Print the records below from the first line through the line containing "by an [await]", both included, word for word.

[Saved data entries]
Segment Open

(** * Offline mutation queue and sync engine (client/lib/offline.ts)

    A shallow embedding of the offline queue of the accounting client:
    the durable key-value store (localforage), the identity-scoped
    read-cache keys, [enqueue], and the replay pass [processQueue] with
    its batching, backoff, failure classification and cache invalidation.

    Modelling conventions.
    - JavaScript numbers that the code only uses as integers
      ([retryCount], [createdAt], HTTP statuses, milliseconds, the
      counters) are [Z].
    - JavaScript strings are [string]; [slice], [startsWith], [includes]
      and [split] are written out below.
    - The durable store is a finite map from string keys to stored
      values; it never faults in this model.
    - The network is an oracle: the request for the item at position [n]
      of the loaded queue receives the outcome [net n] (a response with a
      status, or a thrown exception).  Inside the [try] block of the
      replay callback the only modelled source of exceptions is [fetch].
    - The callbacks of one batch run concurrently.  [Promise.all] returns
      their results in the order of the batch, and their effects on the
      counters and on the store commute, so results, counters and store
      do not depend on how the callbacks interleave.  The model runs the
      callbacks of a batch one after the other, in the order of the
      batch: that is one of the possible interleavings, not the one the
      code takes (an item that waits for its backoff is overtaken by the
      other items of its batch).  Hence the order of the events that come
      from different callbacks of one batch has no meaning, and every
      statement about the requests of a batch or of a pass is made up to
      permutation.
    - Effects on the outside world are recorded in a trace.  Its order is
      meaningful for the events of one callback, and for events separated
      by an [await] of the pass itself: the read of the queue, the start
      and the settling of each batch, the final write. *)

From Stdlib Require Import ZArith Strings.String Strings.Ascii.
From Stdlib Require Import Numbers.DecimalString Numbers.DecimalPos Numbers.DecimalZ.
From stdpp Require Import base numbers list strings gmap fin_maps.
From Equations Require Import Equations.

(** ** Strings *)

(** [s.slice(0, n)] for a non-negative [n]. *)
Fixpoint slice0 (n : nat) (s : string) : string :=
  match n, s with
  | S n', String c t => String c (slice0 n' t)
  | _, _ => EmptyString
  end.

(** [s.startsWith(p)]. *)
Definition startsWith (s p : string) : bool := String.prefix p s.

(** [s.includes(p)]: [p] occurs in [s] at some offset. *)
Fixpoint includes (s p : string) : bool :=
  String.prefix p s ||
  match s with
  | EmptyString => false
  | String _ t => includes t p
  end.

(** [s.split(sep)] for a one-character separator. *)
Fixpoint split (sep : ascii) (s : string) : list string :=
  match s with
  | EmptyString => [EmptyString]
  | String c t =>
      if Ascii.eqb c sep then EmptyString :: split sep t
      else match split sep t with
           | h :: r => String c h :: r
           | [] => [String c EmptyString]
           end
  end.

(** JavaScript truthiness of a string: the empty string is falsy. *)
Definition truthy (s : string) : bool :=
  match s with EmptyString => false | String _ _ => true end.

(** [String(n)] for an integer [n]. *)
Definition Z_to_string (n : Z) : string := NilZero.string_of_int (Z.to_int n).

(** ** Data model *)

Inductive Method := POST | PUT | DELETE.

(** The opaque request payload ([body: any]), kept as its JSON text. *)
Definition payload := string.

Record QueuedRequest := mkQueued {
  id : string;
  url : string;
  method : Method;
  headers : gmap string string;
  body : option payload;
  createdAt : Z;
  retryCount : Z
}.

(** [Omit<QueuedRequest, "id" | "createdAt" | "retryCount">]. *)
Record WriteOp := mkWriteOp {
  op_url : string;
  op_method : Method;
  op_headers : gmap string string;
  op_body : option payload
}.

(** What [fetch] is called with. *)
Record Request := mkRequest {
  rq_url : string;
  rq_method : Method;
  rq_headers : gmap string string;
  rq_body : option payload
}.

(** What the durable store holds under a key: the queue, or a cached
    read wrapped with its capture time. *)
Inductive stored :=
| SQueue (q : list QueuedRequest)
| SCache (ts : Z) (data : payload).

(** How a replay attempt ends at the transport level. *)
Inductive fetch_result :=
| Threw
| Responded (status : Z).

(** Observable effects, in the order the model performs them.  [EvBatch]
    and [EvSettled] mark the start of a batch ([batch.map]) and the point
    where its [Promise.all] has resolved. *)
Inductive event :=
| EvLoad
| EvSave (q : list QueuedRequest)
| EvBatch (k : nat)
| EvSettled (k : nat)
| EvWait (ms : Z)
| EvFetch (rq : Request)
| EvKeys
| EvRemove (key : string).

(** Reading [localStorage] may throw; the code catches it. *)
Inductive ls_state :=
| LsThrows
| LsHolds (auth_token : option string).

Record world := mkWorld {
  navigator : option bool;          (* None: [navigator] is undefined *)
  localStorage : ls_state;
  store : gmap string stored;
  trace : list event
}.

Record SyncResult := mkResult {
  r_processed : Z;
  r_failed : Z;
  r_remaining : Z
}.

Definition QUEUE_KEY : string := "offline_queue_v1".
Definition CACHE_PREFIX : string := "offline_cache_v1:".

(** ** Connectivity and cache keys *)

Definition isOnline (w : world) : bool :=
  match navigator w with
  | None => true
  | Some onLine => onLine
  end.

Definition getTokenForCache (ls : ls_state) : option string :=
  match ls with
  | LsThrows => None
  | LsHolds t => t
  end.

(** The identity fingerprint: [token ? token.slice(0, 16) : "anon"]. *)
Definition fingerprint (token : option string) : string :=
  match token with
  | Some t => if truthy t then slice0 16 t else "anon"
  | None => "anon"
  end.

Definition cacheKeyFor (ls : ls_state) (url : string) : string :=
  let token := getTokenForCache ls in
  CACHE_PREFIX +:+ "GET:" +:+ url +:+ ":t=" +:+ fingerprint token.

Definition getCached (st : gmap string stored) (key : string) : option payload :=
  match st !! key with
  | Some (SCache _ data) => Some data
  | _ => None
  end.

Segment Closed

▶ _RESULT OF THE TASK_
(** * Offline mutation queue and sync engine (client/lib/offline.ts)

    A shallow embedding of the offline queue of the accounting client:
    the durable key-value store (localforage), the identity-scoped
    read-cache keys, [enqueue], and the replay pass [processQueue] with
    its batching, backoff, failure classification and cache invalidation.

    Modelling conventions.
    - JavaScript numbers that the code only uses as integers
      ([retryCount], [createdAt], HTTP statuses, milliseconds, the
      counters) are [Z].
    - JavaScript strings are [string]; [slice], [startsWith], [includes]
      and [split] are written out below.
    - The durable store is a finite map from string keys to stored
      values; it never faults in this model.
    - The network is an oracle: the request for the item at position [n]
      of the loaded queue receives the outcome [net n] (a response with a
      status, or a thrown exception).  Inside the [try] block of the
      replay callback the only modelled source of exceptions is [fetch].
    - The callbacks of one batch run concurrently.  [Promise.all] returns
      their results in the order of the batch, and their effects on the
      counters and on the store commute, so results, counters and store
      do not depend on how the callbacks interleave.  The model runs the
      callbacks of a batch one after the other, in the order of the
      batch: that is one of the possible interleavings, not the one the
      code takes (an item that waits for its backoff is overtaken by the
      other items of its batch).  Hence the order of the events that come
      from different callbacks of one batch has no meaning, and every
      statement about the requests of a batch or of a pass is made up to
      permutation.
    - Effects on the outside world are recorded in a trace.  Its order is
      meaningful for the events of one callback, and for events separated
      by an [await] of the pass itself: the read of the queue, the start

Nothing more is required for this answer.